→ EXERCISE AIM:
Below are the entries. Transcribe exactly the lines from the one with "unfold set_K. intros H." through the one with "exists stop. split; [exact Hs|].", ends included, and leave out all others.

Collected data:

Lemma touches_if {A} (b : bool) (m1 m2 : M A) keys :
  touches m1 keys -> touches m2 keys -> touches (if b then m1 else m2) keys.
Proof. destruct b; auto. Qed.

Lemma raises_within_bind {A B} (m : M A) (f : A -> M B) keys (s : pyobj) :
  touches m keys ->
  (forall a s1, m s = (Ok a, s1) -> raises_within (f a) keys s1) ->
  raises_within (bind m f) keys s.
Proof.
  intros Hm Hf. unfold raises_within, bind.
  destruct (m s) as [[a|e] s1] eqn:E.
  - destruct (Hf a s1 eq_refl) as (e & s' & -> & Hs').
    exists e, s'. split; [reflexivity|]. intros k Hk.
    rewrite (Hs' k Hk). exact (Hm _ _ _ E k Hk).
  - exists e, s1. split; [reflexivity|]. exact (Hm _ _ _ E).
Qed.

Lemma raises_within_first {A B} (m : M A) (f : A -> M B) keys (s : pyobj) :
  raises_within m keys s -> raises_within (bind m f) keys s.
Proof.
  intros (e & s' & Hm & Hs'). exists e, s'. unfold bind. rewrite Hm. auto.
Qed.

End ObjFacts.

Ltac touches_tac :=
  repeat first
    [ apply touches_ret | apply touches_raise | apply touches_lift
    | apply touches_getattr
    | apply touches_setattr; set_solver
    | apply touches_bind; [|intros ?]
    | apply touches_if
    | match goal with |- Obj.touches (match ?x with _ => _ end) _ => destruct x end ].

(** ** ApresHeader: the sampling rate and the derived parameters *)

Section HeaderFacts.
Import Obj ApresHeader.
Local Open Scope obj_scope.

(** The comparison with [1] never holds: [self.fs] is then a str. *)
Lemma sampling_rate_run (out0 : string) (s : pyobj) :
  sampling_rate out0 s = (Ok tt, <["fs" := VFloat 4e4]> (<["fs" := VStr out0]> s)).
Proof.
  unfold sampling_rate, bind, setattr, getattr.
  rewrite lookup_insert_eq. reflexivity.
Qed.

Lemma int_times_Ok (i : Z) (f x : float) (s s' : pyobj) :
  int_times i f s = (Ok x, s') ->
  s' = s /\ exists y, PyNum.float_of_int i = Ok y /\ x = PrimFloat.mul y f.
Proof.
  unfold int_times, bind, lift, ret.
  destruct (PyNum.float_of_int i); intros H; inversion H; eauto.
Qed.

Lemma int_over_Ok (i : Z) (f x : float) (s s' : pyobj) :
  int_over i f s = (Ok x, s') ->
  s' = s /\ exists y, PyNum.float_of_int i = Ok y /\ PyNum.fdiv y f = Ok x.
Proof.
  unfold int_over, bind, lift.
  destruct (PyNum.float_of_int i); intros H; inversion H; eauto.
Qed.

Lemma set_snum_Ok (out1 : string) (s s' : pyobj) :
  set_snum out1 s = (Ok tt, s') ->
  exists n, PyStr.int_of 10 out1 = Ok n /\ s' = <["snum" := VInt n]> s.
Proof.
  unfold set_snum. intros H.
  apply bind_Ok in H as (n & s1 & H1 & H2).
  apply lift_Ok in H1 as [-> H1]. apply setattr_Ok in H2. eauto.
Qed.

Lemma set_nstepsDDS_Ok (s s' : pyobj) :
  set_nstepsDDS s = (Ok tt, s') -> exists n, s' = <["nstepsDDS" := VInt n]> s.
Proof.
  unfold set_nstepsDDS. intros H.
  apply bind_Ok in H as (a & s1 & H1 & H). apply get_float_Ok in H1 as [-> _].
  apply bind_Ok in H as (b & s1 & H1 & H). apply get_float_Ok in H1 as [-> _].
  apply bind_Ok in H as (c & s1 & H1 & H). apply get_float_Ok in H1 as [-> _].
  apply bind_Ok in H as (q & s1 & H1 & H). apply lift_Ok in H1 as [-> _].
  apply bind_Ok in H as (n & s1 & H1 & H). apply lift_Ok in H1 as [-> _].
  apply setattr_Ok in H. eauto.
Qed.

Lemma set_chirpLength_Ok (s s' : pyobj) :
  set_chirpLength s = (Ok tt, s') -> exists c, s' = <["chirpLength" := VInt c]> s.
Proof.
  unfold set_chirpLength. intros H.
  apply bind_Ok in H as (a & s1 & H1 & H). apply get_int_Ok in H1 as [-> _].
  apply bind_Ok in H as (b & s1 & H1 & H). apply get_float_Ok in H1 as [-> _].
  apply bind_Ok in H as (p & s1 & H1 & H). apply int_times_Ok in H1 as [-> _].
  apply bind_Ok in H as (c & s1 & H1 & H). apply lift_Ok in H1 as [-> _].
  apply setattr_Ok in H. eauto.
Qed.

Lemma set_nchirpSamples_Ok (s s' : pyobj) :
  set_nchirpSamples s = (Ok tt, s') ->
  exists v fs p ns,
    s !! "chirpLength" = Some v /\ s !! "fs" = Some (VFloat fs) /\
    times_float v fs s = (Ok p, s) /\ PyNum.round p = Ok ns /\
    s' = <["nchirpSamples" := VInt ns]> s.
Proof.
  unfold set_nchirpSamples. intros H.
  apply bind_Ok in H as (v & s1 & H1 & H). apply getattr_Ok in H1 as [-> Hv].
  apply bind_Ok in H as (fs & s1 & H1 & H). apply get_float_Ok in H1 as [-> Hfs].
  apply bind_Ok in H as (p & s1 & H1 & H).
  assert (s1 = s) as ->.
  { destruct v; simpl in H1; try discriminate.
    - apply int_times_Ok in H1 as [-> _]. reflexivity.
    - apply ret_Ok in H1 as [-> _]. reflexivity. }
  apply bind_Ok in H as (ns & s1 & H2 & H). apply lift_Ok in H2 as [-> Hr].
  apply setattr_Ok in H. exists v, fs, p, ns. auto.
Qed.

Lemma clamp_chirpLength_Ok (s s' : pyobj) :
  clamp_chirpLength s = (Ok tt, s') ->
  exists ns n,
    s !! "nchirpSamples" = Some (VInt ns) /\ s !! "snum" = Some (VInt n) /\
    ((ns <= n /\ s' = s) \/
     (n < ns /\ exists fs x c,
         s !! "fs" = Some (VFloat fs) /\ PyNum.float_of_int n = Ok x /\
         PyNum.fdiv x fs = Ok c /\ s' = <["chirpLength" := VFloat c]> s)).
Proof.
  unfold clamp_chirpLength. intros H.
  apply bind_Ok in H as (ns & s1 & H1 & H). apply get_int_Ok in H1 as [-> Hns].
  apply bind_Ok in H as (n & s1 & H1 & H). apply get_int_Ok in H1 as [-> Hn].
  exists ns, n. split; [exact Hns|]. split; [exact Hn|].
  destruct (n <? ns) eqn:E.
  - right. apply Z.ltb_lt in E. split; [exact E|].
    apply bind_Ok in H as (n' & s1 & H1 & H). apply get_int_Ok in H1 as [-> Hn'].
    assert (n' = n) as -> by congruence.
    apply bind_Ok in H as (fs & s1 & H1 & H). apply get_float_Ok in H1 as [-> Hfs].
    apply bind_Ok in H as (c & s1 & H1 & H). apply int_over_Ok in H1 as [-> (x & Hx & Hc)].
    apply setattr_Ok in H. exists fs, x, c. auto.
  - left. apply Z.ltb_ge in E. apply ret_Ok in H as [-> _]. auto.
Qed.

Lemma set_K_Ok (s s' : pyobj) :
  set_K s = (Ok tt, s') -> exists g, s' = <["K" := VFloat g]> s.
Proof.
  unfold set_K. intros H.
  apply bind_Ok in H as (a & s1 & H1 & H). apply get_float_Ok in H1 as [-> _].
  apply bind_Ok in H as (b & s1 & H1 & H). apply get_float_Ok in H1 as [-> _].
  apply bind_Ok in H as (g & s1 & H1 & H). apply lift_Ok in H1 as [-> _].
  apply setattr_Ok in H. eauto.
Qed.

Lemma set_rampDir_Ok (s s' : pyobj) :
  set_rampDir s = (Ok tt, s') ->
  exists stop,
    s !! "stopFreq" = Some (VFloat stop) /\
    s' = <["rampDir" := VStr (if PrimFloat.ltb 400e6%float stop then "down" else "up")]> s.
Proof.
  unfold set_rampDir. intros H.
  apply bind_Ok in H as (stop & s1 & H1 & H). apply get_float_Ok in H1 as [-> Hs].
  exists stop. split; [exact Hs|].
  destruct (PrimFloat.ltb 400e6%float stop); apply setattr_Ok in H; exact H.
Qed.

Lemma both_no_dwell_Ok (s s' : pyobj) (b : bool) :
  both_no_dwell s = (Ok b, s') -> s' = s /\ b = flags_both s.
Proof.
  unfold both_no_dwell, flags_both. intros H.
  apply bind_Ok in H as (hi & s1 & H1 & H). apply get_int_Ok in H1 as [-> Hhi].
  rewrite Hhi. destruct (hi =? 0).
  - apply ret_Ok in H as [-> ->]. auto.
  - apply bind_Ok in H as (lo & s1 & H1 & H). apply get_int_Ok in H1 as [-> Hlo].
    rewrite Hlo. apply ret_Ok in H as [-> ->]. auto.
Qed.

Lemma apply_no_dwell_Ok (s s' : pyobj) :
  apply_no_dwell s = (Ok tt, s') ->
  (flags_both s = false /\ s' = s) \/
  (flags_both s = true /\
   s' = <["nchirpsPerPeriod" := VFloat PrimFloat.nan]> (<["rampDir" := VStr "upDown"]> s)).
Proof.
  unfold apply_no_dwell. intros H.
  apply bind_Ok in H as (b & s1 & H1 & H). apply both_no_dwell_Ok in H1 as [-> ->].
  destruct (flags_both s).
  - right. split; [reflexivity|].
    apply bind_Ok in H as ([] & s1 & H1 & H). apply setattr_Ok in H1, H. subst. reflexivity.
  - left. apply ret_Ok in H as [-> _]. auto.
Qed.

(** [flags_both] reads two attributes only. *)
Lemma flags_both_ext (s s' : pyobj) :
  s' !! "noDwellHigh" = s !! "noDwellHigh" ->
  s' !! "noDwellLow" = s !! "noDwellLow" ->
  flags_both s' = flags_both s.
Proof. unfold flags_both. intros -> ->. reflexivity. Qed.

(** What a completed run went through, from the token loop on. *)
Lemma update_parameters_Ok (cell0 cell1 : string) (s s' : pyobj) :
  update_parameters cell0 cell1 s = (Ok tt, s') ->
  exists header s1 out0 out1 s3 s4 s5 s6 s7 s8,
    s !! "header" = Some (VStr header) /\
    set_snum out1 (<["fs" := VFloat 4e4]> (<["fs" := VStr out0]> s1)) = (Ok tt, s3) /\
    set_nstepsDDS s3 = (Ok tt, s4) /\
    set_chirpLength s4 = (Ok tt, s5) /\
    set_nchirpSamples s5 = (Ok tt, s6) /\
    clamp_chirpLength s6 = (Ok tt, s7) /\
    set_K s7 = (Ok tt, s8) /\
    exists s9, set_rampDir s8 = (Ok tt, s9) /\ apply_no_dwell s9 = (Ok tt, s').
Proof.
  unfold update_parameters, derive. intros H.
  apply bind_Ok in H as (header & s0 & H0 & H). apply get_str_Ok in H0 as [-> Hh].
  apply bind_Ok in H as ([] & s1 & _ & H).
  apply bind_Ok in H as ([] & s2 & H2 & H). rewrite sampling_rate_run in H2.
  apply bind_Ok in H as ([] & s3 & H3 & H).
  apply bind_Ok in H as ([] & s4 & H4 & H).
  apply bind_Ok in H as ([] & s5 & H5 & H).
  apply bind_Ok in H as ([] & s6 & H6 & H).
  apply bind_Ok in H as ([] & s7 & H7 & H).
  apply bind_Ok in H as ([] & s8 & H8 & H).
  apply bind_Ok in H as ([] & s9 & H9 & H).
  inversion H2; subst s2.
  exists header, s1. do 2 eexists. exists s3, s4, s5, s6, s7, s8.
  repeat (split; [eassumption|]).
  exists s9. auto.
Qed.

End HeaderFacts.

(** ** Binary64: rounding, division and multiplication on mantissas

    The operations of [SpecFloat] on numbers whose mantissa has 53 bits,
    in terms of integer arithmetic. *)

Section Binary64Facts.
Import Binary64.

Lemma digits2_bounds (m : positive) :
  2 ^ (Z.pos (digits2_pos m) - 1) <= Z.pos m < 2 ^ Z.pos (digits2_pos m).
Proof.
  induction m as [m IH|m IH|]; cbn [digits2_pos].
  - rewrite Pos2Z.inj_succ. replace (Z.succ (Z.pos (digits2_pos m)) - 1) with (Z.succ (Z.pos (digits2_pos m) - 1)) by lia.
    rewrite !Z.pow_succ_r by lia. lia.
  - rewrite Pos2Z.inj_succ. replace (Z.succ (Z.pos (digits2_pos m)) - 1) with (Z.succ (Z.pos (digits2_pos m) - 1)) by lia.
    rewrite !Z.pow_succ_r by lia. lia.
  - cbn. lia.
Qed.

Lemma digits2_unique (m : positive) (d : Z) :
  2 ^ (d - 1) <= Z.pos m < 2 ^ d -> Z.pos (digits2_pos m) = d.
Proof.
  intros H. pose proof (digits2_bounds m) as B.
  set (d' := Z.pos (digits2_pos m)) in *.
  assert (Hd : 0 < d).
  { destruct (Z.lt_ge_cases 0 d) as [|Hd]; [assumption|].
    assert (2 ^ d <= 1).
    { destruct (Z.eq_dec d 0) as [->|]; [cbn; lia|]. rewrite Z.pow_neg_r by lia. lia. }
    lia. }
  destruct (Z.lt_trichotomy d' d) as [Hlt|[->|Hgt]]; [|reflexivity|].
  - assert (2 ^ d' <= 2 ^ (d - 1)) by (apply Z.pow_le_mono_r; lia). lia.
  - assert (2 ^ d <= 2 ^ (d' - 1)) by (apply Z.pow_le_mono_r; lia). lia.
Qed.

→ OUTPUT:
  unfold set_K. intros H.
  apply bind_Ok in H as (a & s1 & H1 & H). apply get_float_Ok in H1 as [-> _].
  apply bind_Ok in H as (b & s1 & H1 & H). apply get_float_Ok in H1 as [-> _].
  apply bind_Ok in H as (g & s1 & H1 & H). apply lift_Ok in H1 as [-> _].
  apply setattr_Ok in H. eauto.
Qed.

Lemma set_rampDir_Ok (s s' : pyobj) :
  set_rampDir s = (Ok tt, s') ->
  exists stop,
    s !! "stopFreq" = Some (VFloat stop) /\
    s' = <["rampDir" := VStr (if PrimFloat.ltb 400e6%float stop then "down" else "up")]> s.
Proof.
  unfold set_rampDir. intros H.
  apply bind_Ok in H as (stop & s1 & H1 & H). apply get_float_Ok in H1 as [-> Hs].
  exists stop. split; [exact Hs|].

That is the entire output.